◆ **What to work on**
Repeat exactly the lines from the first line of the records through the line containing "(** The bytes", and nothing more.

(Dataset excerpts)
(* ===== verification/HostFile.v ===== *)
(** Files of the host: their contents, the system calls the modelled code makes
    on them, and the lemmas on byte images the users of files share. *)
From S2P Require Import Prelude QemuFile.
Open Scope list_scope.

(** ** Files of the host *)

(** An open file: its contents, its position and how large the host lets it
    grow. Reading a file does not fail; the loops around the system calls
    repeat a call that a signal has interrupted. *)
Record hfile := mkFile { f_bytes : list Z; f_pos : Z; f_room : Z }.

Definition f_size (f : hfile) : Z := Z.of_nat (length (f_bytes f)).
Definition with_pos (p : Z) (f : hfile) : hfile := mkFile (f_bytes f) p (f_room f).

(** To a position, which is an [off_t]; a negative one is refused. *)
Definition do_lseek (f : hfile) (offset : Z) : Z * hfile :=
  let o := s64 offset in if o <? 0 then (-1, f) else (o, with_pos o f).
Definition do_lseek_end (f : hfile) : Z * hfile := (f_size f, with_pos (f_size f) f).

(** The bytes read; their number is the result. *)
Definition do_read (f : hfile) (size : Z) : list Z * hfile :=
  let bs := range (f_bytes f) (f_pos f) size in (bs, with_pos (f_pos f + Z.of_nat (length bs)) f).

(** A file is extended by zeros up to the position. What does not fit is not
    written, and nothing at all is an error. *)
Definition pad_to (n : Z) (l : list Z) : list Z := l ++ replicate (Z.to_nat n - length l) 0.
Definition do_write (f : hfile) (bs : list Z) : Z * hfile :=
  let k := Z.min (Z.of_nat (length bs)) (Z.max 0 (f_room f - f_pos f)) in
  if (k =? 0) && negb (Z.of_nat (length bs) =? 0) then (-1, f)
  else if k =? 0 then (0, f)
  else (k, mkFile (blit (pad_to (f_pos f) (f_bytes f)) (f_pos f) (take (Z.to_nat k) bs)) (f_pos f + k) (f_room f)).

Definition do_ftruncate (f : hfile) (size : Z) : Z * hfile :=
  (0, mkFile (take (Z.to_nat size) (pad_to size (f_bytes f))) (f_pos f) (f_room f)).

(** ** Images *)

(** [n] bytes of an image from [a] on; it is followed by 0xff. *)
Definition image_bytes (img : list Z) (a : Z) (n : nat) : list Z := (fun i => default 0xff (img !! (Z.to_nat a + i)%nat)) <$> seq 0 n.

(** Bytes put into an image, which zeros extend up to them. *)
Definition image_put (img : list Z) (a : Z) (bs : list Z) : list Z := if decide (bs = []) then img else blit (pad_to a img) a bs.

Lemma length_image_bytes img a n : length (image_bytes img a n) = n.
Proof. unfold image_bytes. by rewrite length_fmap, length_seq. Qed.

Lemma image_bytes_app img a n k : 0 <= a -> image_bytes img a (n + k) = image_bytes img a n ++ image_bytes img (a + Z.of_nat n) k.
Proof.
  intros Ha. unfold image_bytes. rewrite seq_app, fmap_app. f_equal. apply list_eq. intros i. rewrite !list_lookup_fmap.
  destruct (Nat.lt_ge_cases i k); [rewrite !lookup_seq_lt by done|by rewrite !lookup_seq_ge]. cbn. do 3 f_equal. lia.
Qed.

(** What is read of a file is the image, up to its end. *)
Lemma range_image img a n : range img a (Z.of_nat n) = take n (drop (Z.to_nat a) img).
Proof. unfold range. by rewrite Nat2Z.id. Qed.

Lemma image_bytes_range img a n : image_bytes img a n = range img a (Z.of_nat n) ++ replicate (n - length (range img a (Z.of_nat n))) 0xff.
Proof.
  rewrite range_image. apply list_eq. intros i. unfold image_bytes. rewrite list_lookup_fmap. destruct (Nat.lt_ge_cases i n) as [Hi|Hi].
  - rewrite lookup_seq_lt by done. cbn. set (k := Z.to_nat a). destruct (img !! (k + i)%nat) as [b|] eqn:E.
    + rewrite lookup_app_l by (rewrite length_take, length_drop; apply lookup_lt_Some in E; lia). rewrite lookup_take_lt, lookup_drop by done. by rewrite E.
    + apply lookup_ge_None in E. rewrite lookup_app_r by (rewrite length_take, length_drop; lia).
      rewrite lookup_replicate_2; [done|]. rewrite length_take, length_drop. lia.
  - rewrite lookup_seq_ge by done. symmetry. apply lookup_ge_None. rewrite length_app, length_replicate, length_take, length_drop. lia.
Qed.

Lemma length_pad_to a img : length (pad_to a img) = Nat.max (length img) (Z.to_nat a).
Proof. unfold pad_to. rewrite length_app, length_replicate. lia. Qed.

Lemma blit_lookup (l : list Z) a bs i : (Z.to_nat a <= length l)%nat ->
  blit l a bs !! i = if decide (Z.to_nat a <= i < Z.to_nat a + length bs)%nat then bs !! (i - Z.to_nat a)%nat else l !! i.
Proof.
  intros Ha. unfold blit. set (k := Z.to_nat a) in *. assert (length (take k l) = k) as El by (rewrite length_take; lia).
  destruct (decide _) as [Hi|Hi].
  - rewrite lookup_app_r by lia. rewrite El. by rewrite lookup_app_l by lia.
  - destruct (Nat.lt_ge_cases i k).
    + rewrite lookup_app_l by lia. by apply lookup_take_lt.
    + rewrite lookup_app_r by lia. rewrite El, lookup_app_r, lookup_drop by lia. f_equal. lia.
Qed.

(** Where [bs] is put the image has it, elsewhere it is as it was, and zeros
    fill a gap. *)
Lemma image_put_lookup img a bs i : bs <> [] ->
  image_put img a bs !! i = if decide (Z.to_nat a <= i < Z.to_nat a + length bs)%nat then bs !! (i - Z.to_nat a)%nat
                            else if decide (length img <= i < Z.to_nat a)%nat then Some 0 else img !! i.
Proof.
  intros Hbs. unfold image_put. rewrite decide_False by done. rewrite blit_lookup by (rewrite length_pad_to; lia).
  destruct (decide _); [done|]. unfold pad_to. destruct (decide _) as [Hi|Hi].
  - rewrite lookup_app_r by lia. rewrite lookup_replicate_2; [done|lia].
  - destruct (Nat.lt_ge_cases i (length img)); [by rewrite lookup_app_l|].
    rewrite lookup_app_r by done. rewrite (proj2 (lookup_ge_None img i)) by done. apply lookup_ge_None. rewrite length_replicate. lia.
Qed.

Lemma length_image_put img a bs : bs <> [] -> 0 <= a -> length (image_put img a bs) = Nat.max (length img) (Z.to_nat a + length bs).
Proof.
  intros Hbs Ha. unfold image_put. rewrite decide_False by done. unfold blit. rewrite !length_app, length_take, length_drop, length_pad_to. lia.
Qed.

(** Bytes put one after the other. *)
Lemma image_put_app img a b1 b2 : 0 <= a -> image_put (image_put img a b1) (a + Z.of_nat (length b1)) b2 = image_put img a (b1 ++ b2).
Proof.
  intros Ha. destruct (decide (b1 = [])) as [->|H1]; [cbn [app length]; by rewrite Z.add_0_r|].
  destruct (decide (b2 = [])) as [->|H2]; [by rewrite app_nil_r|].
  assert (b1 ++ b2 <> []) as H12 by (destruct b1; done). assert (0 < length b1)%nat by (destruct b1; simpl; [done|lia]).
  apply list_eq. intros i. rewrite !image_put_lookup, length_image_put, length_app, Z2Nat.inj_add, Nat2Z.id by (done || lia).
  set (k := Z.to_nat a). repeat case_decide; try lia; try done.
  - rewrite lookup_app_r by lia. f_equal. lia.
  - rewrite lookup_app_l by lia. done.
Qed.

(** Reading what was put. *)
Lemma image_put_read img a bs : 0 <= a -> image_bytes (image_put img a bs) a (length bs) = bs.
Proof.
  intros Ha. destruct (decide (bs = [])) as [->|Hbs]; [done|]. apply list_eq. intros i. unfold image_bytes. rewrite list_lookup_fmap.
  destruct (bs !! i) as [b|] eqn:E.
  - pose proof (lookup_lt_Some _ _ _ E). rewrite lookup_seq_lt by done. cbn. rewrite image_put_lookup, decide_True by (done || lia).
    replace (Z.to_nat a + i - Z.to_nat a)%nat with i by lia. by rewrite E.
  - apply lookup_ge_None in E. by rewrite lookup_seq_ge.
Qed.

(** Reading elsewhere, when no gap is filled. *)
Lemma image_put_other img a bs b n : 0 <= a <= Z.of_nat (length img) -> 0 <= b -> b + Z.of_nat n <= a \/ a + Z.of_nat (length bs) <= b ->
  image_bytes (image_put img a bs) b n = image_bytes img b n.
Proof.
  intros Ha Hb Hd. destruct (decide (bs = [])) as [->|Hbs]; [done|]. unfold image_bytes. apply list_fmap_ext. intros i x Hx.
  apply lookup_seq in Hx as [-> Hx]. rewrite image_put_lookup by done. rewrite !decide_False by lia. done.
Qed.

(** ** Writing files *)

Definition file_put (f : hfile) (bs : list Z) : hfile :=
  mkFile (image_put (f_bytes f) (f_pos f) bs) (f_pos f + Z.of_nat (length bs)) (f_room f).

Lemma file_put_app f b1 b2 : 0 <= f_pos f -> file_put (file_put f b1) b2 = file_put f (b1 ++ b2).
Proof.
  intros Hp. unfold file_put. cbn [f_bytes f_pos f_room]. rewrite image_put_app by done. f_equal. rewrite length_app. lia.
Qed.

Lemma file_put_nil f : file_put f [] = f.
Proof. destruct f. unfold file_put. cbn. by rewrite Z.add_0_r. Qed.

Lemma do_write_room f bs : 0 <= f_pos f -> f_pos f + Z.of_nat (length bs) <= f_room f -> do_write f bs = (Z.of_nat (length bs), file_put f bs).
Proof.
  intros Hp Hr. unfold do_write. rewrite Z.min_l by lia. destruct (Z.eqb_spec (Z.of_nat (length bs)) 0) as [E|E].
  - destruct bs; [|simpl in E; lia]. by rewrite file_put_nil.
  - cbn [andb]. unfold file_put, image_put. rewrite decide_False by (intros ->; simpl in E; lia). by rewrite Nat2Z.id, firstn_all.
Qed.

Lemma do_write_full f bs : f_room f <= f_pos f -> bs <> [] -> do_write f bs = (-1, f).
Proof.
  intros Hr Hbs. unfold do_write. rewrite (Z.max_l 0), Z.min_r by lia. destruct (Z.eqb_spec (Z.of_nat (length bs)) 0) as [E|E]; [|done].
  destruct bs; [done|simpl in E; lia].
Qed.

◆ **Final answer**
(* ===== verification/HostFile.v ===== *)
(** Files of the host: their contents, the system calls the modelled code makes
    on them, and the lemmas on byte images the users of files share. *)
From S2P Require Import Prelude QemuFile.
Open Scope list_scope.

(** ** Files of the host *)

(** An open file: its contents, its position and how large the host lets it
    grow. Reading a file does not fail; the loops around the system calls
    repeat a call that a signal has interrupted. *)
Record hfile := mkFile { f_bytes : list Z; f_pos : Z; f_room : Z }.

Definition f_size (f : hfile) : Z := Z.of_nat (length (f_bytes f)).
Definition with_pos (p : Z) (f : hfile) : hfile := mkFile (f_bytes f) p (f_room f).

(** To a position, which is an [off_t]; a negative one is refused. *)
Definition do_lseek (f : hfile) (offset : Z) : Z * hfile :=
  let o := s64 offset in if o <? 0 then (-1, f) else (o, with_pos o f).
Definition do_lseek_end (f : hfile) : Z * hfile := (f_size f, with_pos (f_size f) f).

(** The bytes read; their number is the result. *)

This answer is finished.